We have established a model system of hormone action, in an Sf9 cell transfection system, using defined enhancer motifs and natural core promoters of metamorphosis-associated genes. The DR1 enhancer, that is an established DNA binding site for the ecdysone receptor/ultraspiracle heterodimer, was necessary for transcriptional activation by 20-OH ecdysone. For this activated transcription, a natural sequence closely 5' to the TATA box is necessary. Cotreatment with juvenile hormone III strongly suppressed the steroid activation of transcription. However, in the absence of the sequence located closely 5' to the TATA box, cotreatment with juvenile hormone instead increased transcription over that occurring due to 20-hydroxy-ecdysone alone.
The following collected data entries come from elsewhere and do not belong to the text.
Lemma silent_sends t : Forall silent t -> sent_chains t = [] /\ ~ Exists completed t.
Proof.
  induction 1 as [|e t He _ [IH1 IH2]]; [by split; [|intros ?%Exists_nil]|]. split.
  - destruct e; simpl; try done; exact IH1.
  - intros [Hc|Hc]%Exists_cons; [by destruct e|done].
Qed.

Lemma heard_app t t' : heard t -> heard t' -> heard (t ++ t').
Proof.
  induction t as [|e t IH]; simpl; [done|]. intros [He Ht] Ht'. split; [|by apply IH].
  intros (calls & t'' & ->)%He. by exists calls, (t'' ++ t').
Qed.

Lemma heard_silent t : Forall silent t -> heard t.
Proof. induction 1 as [|e t He _ IH]; [done|]. split; [by destruct e|exact IH]. Qed.

(** Silent parts before and after do not matter. *)
Lemma shook_around t0 t t1 r : Forall silent t0 -> Forall silent t1 -> shook t r -> shook (t0 ++ t ++ t1) r.
Proof.
  intros S0 S1 (Hr & Hc & Hh). pose proof (silent_sends t0 S0) as [K0 N0]. pose proof (silent_sends t1 S1) as [K1 N1].
  split_and!.
  - by rewrite !sent_chains_app, K0, K1, app_nil_r.
  - rewrite Hc, !Exists_app. naive_solver.
  - auto using heard_app, heard_silent.
Qed.

Lemma shook_nothing t e : Forall silent t -> shook t ([], Err e).
Proof.
  intros Hs. pose proof (silent_sends t Hs) as [Ht Hn].
  split_and!; simpl; [by rewrite Ht|split; [done|by intros ?]|by apply heard_silent].
Qed.

(** ** Lemmas: what is done *)

(** A probe dials the target or the proxy, which it asks for the target, resolves the
    target, and shakes hands with [cfg] over the carrier of the mode; no HTTP client is
    involved. *)
Definition probing (o : transportOptions) (mode target : gostr) (cfg : tls_config) (e : nev) : Prop :=
  match e with
  | EDial a _ =>
    if bool_decide (Proxy o = []) then a = target else exists pu, url_Parse (Proxy o) = Ok pu /\ a = u_Host pu
  | ESocks server auth a _ => exists pu, url_Parse (Proxy o) = Ok pu /\ server = u_Host pu /\ auth = u_User pu /\ a = target
  | EWrite _ p _ => exists rest, p = ("CONNECT " : gostr) ++ target ++ (" HTTP/1.1" : gostr) ++ rest
  | EHandshake _ fp cfg' _ => mode <> alpnH3 /\ fp = None /\ cfg' = cfg
  | EQUICDial _ _ cfg' _ _ _ => mode = alpnH3 /\ cfg' = cfg
  | Base (EResolveUDP a _) => a = target
  | EUClient _ _ | EClientDo _ | EClientConnect _ | EClientGot _ | EClientReturn _ | EBodyClose | EHeaderOrder _ => False
  | _ => True
  end.

Lemma proxyConnect_neutral (P : nev -> Prop) c pu addr :
  (forall e, match e with EDeadline _ | ESetDeadline _ _ | EReadResponse _ _ => P e | _ => True end) ->
  (forall r, P (EWrite c (connect_request pu addr) r)) ->
  does P anything (proxyConnect c pu addr).
Proof.
  intros HP Hw. unfold proxyConnect, ctx_deadline, set_deadline, write_conn, read_response.
  repeat does_step; intros; first [apply (HP (EDeadline _)) | apply (HP (ESetDeadline _ _))
    | apply Hw | apply (HP (EReadResponse _ _))].
Qed.

Lemma send_lifted (P : nev -> Prop) n c dst :
  (forall e, noise_event e = true -> P (Base e)) -> does P anything (lift_base (send n c dst)).
Proof. intros HP. apply does_lift. eapply does_mono; [apply send_does|exact HP|done]. Qed.

(** The target of a probe: pinning it changes nothing. *)
Definition pinned_already (o : transportOptions) (target : gostr) : Prop := forall a, pin_addr o target = Ok a -> a = target.

Lemma target_pinned o host port :
  x3a ∉ port -> pinned_already o (JoinHostPort (if bool_decide (IP o <> []) then IP o else host) port).
Proof.
  intros Hp a. unfold pin_addr. case_bool_decide; [|by intros [= ->]].
  destruct (SplitHostPort _) as [|[h' p']] eqn:Es; [done|]. intros [= <-].
  by apply Split_Join_port in Es as ->.
Qed.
This sensitivity to activation by cotreatment with juvenile hormone could be transferred to a related, but otherwise unresponsive, hexamerin core promoter simply by transferring to the unresponsive promoter the five base transcription start site (ACAGT) from the responsive hexamerin gene. These are the first reports that the direction of JH action on 20-OH ecdysone-activated transcription can be reversed by removal of a sequence at the core promoter, and that modulatory action of juvenile hormone can be transferred to a different gene by transferring the transcription start site motif.